High-throughput screening for inhibitors of human caspase-4 was performed using the 1280 compound Prestwick Chemical Library at the University of Colorado High-throughput Screening Core Facility. The screen was designed in a 384-well format (Greiner 781207), using 33 μM compound, 1 μM recombinant human caspase-4 in high citrate buffer (50 mM Tris-HCl, pH 7.5, 1 M sodium citrate, 10 mM DTT, 10% sucrose), and 20 μM Promega Caspase-Glo® 9 Assay substrate (O’Brien et al., 2005 (link); Roschitzki-Voser et al., 2012 (link)).

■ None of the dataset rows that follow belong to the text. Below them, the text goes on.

(** * A Neural Turing Machine with a manual backward pass (ntm/ntm.py)

    Shallow embedding of [NTM.lossFun] and of its three local functions
    [fprop], [manual_grads] and [bprop], and of the constructor.

    Conventions of the embedding.
    - A numpy array is a list of rows over the real numbers ([matrix]);
      a float is idealised as a real.  A column vector of length [n] is
      an [n x 1] matrix, exactly as the code shapes its parameters.
    - The Python dictionaries keyed by the timestep (with the key [-1] for
      the initial conditions) are [gmap Z matrix]; the parameter and the
      gradient collections are [gmap string matrix].
    - A [KeyError] or [IndexError] is [None] in the option monad.  numpy
      raises on operands whose shapes do not conform; the array operations
      below are total and agree with numpy on conformant operands, and the
      theorems that depend on shapes state them as hypotheses. *)

From Stdlib Require Import Reals Lra Lia ZArith.
From stdpp Require Import gmap strings list fin_maps.

Open Scope R_scope.

(** ** Arrays *)

Abbreviation vector := (list R).
Abbreviation matrix := (list (list R)).

Module Np.

Definition rows (a : matrix) : nat := length a.
Definition cols (a : matrix) : nat := length (hd [] a).

(** Every row of [a] has [c] entries and there are [r] of them. *)
Definition has_shape (r c : nat) (a : matrix) : Prop :=
  length a = r ∧ Forall (λ row, length row = c) a.

Definition vsum (v : vector) : R := foldr Rplus 0 v.

(** [np.sum] of a two-dimensional array. *)
Definition sum (a : matrix) : R := vsum (map vsum a).

Definition map1 (f : R → R) (a : matrix) : matrix := map (map f) a.

(** Element-wise binary operation on two arrays of one shape. *)
Definition map2 (f : R → R → R) (a b : matrix) : matrix :=
  zip_with (zip_with f) a b.

Definition add : matrix → matrix → matrix := map2 Rplus.
Definition sub : matrix → matrix → matrix := map2 Rminus.
Definition multiply : matrix → matrix → matrix := map2 Rmult.
Definition neg : matrix → matrix := map1 Ropp.

(** [c - a] and [c + a] for a Python scalar [c]. *)
Definition rsub (c : R) : matrix → matrix := map1 (λ x, c - x).
Definition radd (c : R) : matrix → matrix := map1 (λ x, c + x).
Lemma missing_rows_not_flagged_witness :
  nth_error (flag_anomalies_zscore [B64.nan; B64.of_Z 1]) 0 = Some 0 /\
  nth_error (flag_anomalies_iqr (map NFloat [B64.nan; B64.of_Z 1])) 0
  = Some 0.
Proof.
  destruct (@missing_rows_not_flagged [B64.nan; B64.of_Z 1] 0%nat B64.nan
              eq_refl eq_refl) as (Z & Q & _).
  split; [exact Z|exact Q].
Defined.

Lemma constant_column_no_zscore_flag_witness :
  Forall (fun f => f = 0)
         (flag_anomalies_zscore [B64.of_Z 5; B64.nan; B64.of_Z 5]).
Proof.
  apply Forall_forall.
  apply (@constant_column_no_zscore_flag
           [B64.of_Z 5; B64.nan; B64.of_Z 5] (B64.of_Z 5)).
  intros v [<-|[<-|[<-|[]]]]; [right|left|right]; reflexivity.
Defined.

Lemma selected_columns_are_flagged_witness :
  exists df' z,
    flag_anomalies_column incomes_df = Ok df' /\
    lookup "income_anomaly_zscore" (columns df') = Some (SInt z) /\
    has_col df' "anomaly_score" = true.
Proof.
  destruct (flag_anomalies_column incomes_df) as [df'|e] eqn:E;
    [|vm_compute in E; discriminate E].
  destruct (@selected_columns_are_flagged incomes_df df' "income"
              ltac:(vm_compute; tauto) E)
    as ((z & q & Lz & _) & S & _).
  exists df', z. split; [reflexivity|]. split; [exact Lz|exact S].
Defined.

Lemma time_stage_keeps_other_columns_witness :
  exists df',
    time_based_feature_extraction no_text_dates 0 sample_df = Ok df' /\
    lookup "age" (columns df') = Some (SInt [22; 35; 45; 55; 70]).
Proof.
  destruct (time_based_feature_extraction no_text_dates 0 sample_df)
    as [df'|e] eqn:E; [|vm_compute in E; discriminate E].
  exists df'. split; [reflexivity|].
  apply (@time_stage_keeps_other_columns no_text_dates 0 sample_df df'
           "age" (SInt [22; 35; 45; 55; 70]) eq_refl eq_refl eq_refl E).
Defined.

Lemma run_pipeline_keeps_rows_and_columns_witness :
  exists df',
    run_pipeline no_text_dates 0 sample_df = Ok df' /\
    nrows df' = 5%nat /\
    has_col df' "anomaly_score" = true.
Proof.
  destruct (run_pipeline no_text_dates 0 sample_df) as [df'|e] eqn:E;
    [|vm_compute in E; discriminate E].
  destruct (@run_pipeline_keeps_rows_and_columns no_text_dates 0
              no_text_dates_length sample_df df' aligned_sample_df E)
    as (N & _ & _ & S & _).
  exists df'. split; [reflexivity|]. split; [exact N|exact S].
Defined.

Lemma run_pipeline_flags_final_price_witness :
  exists df' fp,
    run_pipeline no_text_dates 0 sample_df = Ok df' /\
    lookup "final_price" (columns df') = Some fp /\
    has_flags "final_price" df'.
Proof.
  destruct (run_pipeline no_text_dates 0 sample_df) as [df'|e] eqn:E;
    [|vm_compute in E; discriminate E].
  destruct (@run_pipeline_flags_final_price no_text_dates 0 sample_df df'
              (SFloat (map B64.of_Z [100; 500; 1000; 2000; 12000]))
              (SFloat (map B64.of_Z [5; 10; 15; 20; 25]))
              (SFloat (map B64.of_Z [10; 25; 5; 40; 0]))
              eq_refl eq_refl eq_refl E)
    as (d1 & fp & _ & _ & _ & L & F).
  exists df', fp. split; [reflexivity|]. split; [exact L|exact F].
Defined.


Lemma discount_and_rating_tables_witness :
  exists df' g,
    bin_numeric_ranges whole_numbers_df = Ok df' /\
    lookup "discount_tier" (columns df') = Some (SCat g) /\
    nth_error g 1 = Some (Some (LStr "Low Discount")) /\
    nth_error g 2 = Some None.
Proof.
  destruct (bin_numeric_ranges whole_numbers_df) as [df'|e] eqn:E;
    [|vm_compute in E; discriminate E].
  destruct (@discount_and_rating_tables whole_numbers_df df' E) as (D & _).
  destruct (D [0; 25; 101] eq_refl) as (g & L & T).
  exists df', g. split; [reflexivity|]. split; [exact L|].
  split.
  - apply (T 1%nat 25 eq_refl). lia.
  - apply (T 2%nat 101 eq_refl). lia.
Defined.

Lemma single_dated_column_features_witness :
  exists df',
    time_based_feature_extraction no_text_dates 0 sample_df = Ok df' /\
    time_features 0 "purchase_date"
      [day 19737; day 19894; day 19792; day 19692; day 20052] df'.
Proof.
  destruct (time_based_feature_extraction no_text_dates 0 sample_df)
    as [df'|e] eqn:E; [|vm_compute in E; discriminate E].
  exists df'. split; [reflexivity|].
  apply (@single_dated_column_features no_text_dates 0 "purchase_date"
           [day 19737; day 19894; day 19792; day 19692; day 20052]
           eq_refl sample_df df'
           (SDate [day 19737; day 19894; day 19792; day 19692; day 20052])
           eq_refl eq_refl).
  - intros c I D. simpl in I.
    repeat (destruct I as [<-|I];
            [first [reflexivity|vm_compute in D; discriminate D]|]).
    contradiction.
  - exact E.
Defined.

While designed for use with caspase-9, the LEHD substrate is also recognized by caspase-4 (Roschitzki-Voser et al., 2012 (link); Talanian et al., 1997 (link)). The assay Z’ factor is 0.66, recommending this method for high-throughput experimentation (Figure S1) (Zhang et al., 1999 (link)). Plates were read with endpoint luminescent analysis 20 minutes and 60 minutes after substrate addition. Compounds were considered to be hits if caspase-4 activity was inhibited to less than 25% relative to the solvent control. Using these criteria, we identified 27 hits, which are summarized in Table 1. Fenbufen, indoprofen, ketoprofen, ketorolac, felbinac, naproxen, ibuprofen, and tiaprofenic were purchased from Sigma Aldrich. Aspirin was purchased from TCI America. z-VAD-FMK was obtained from InvivoGen.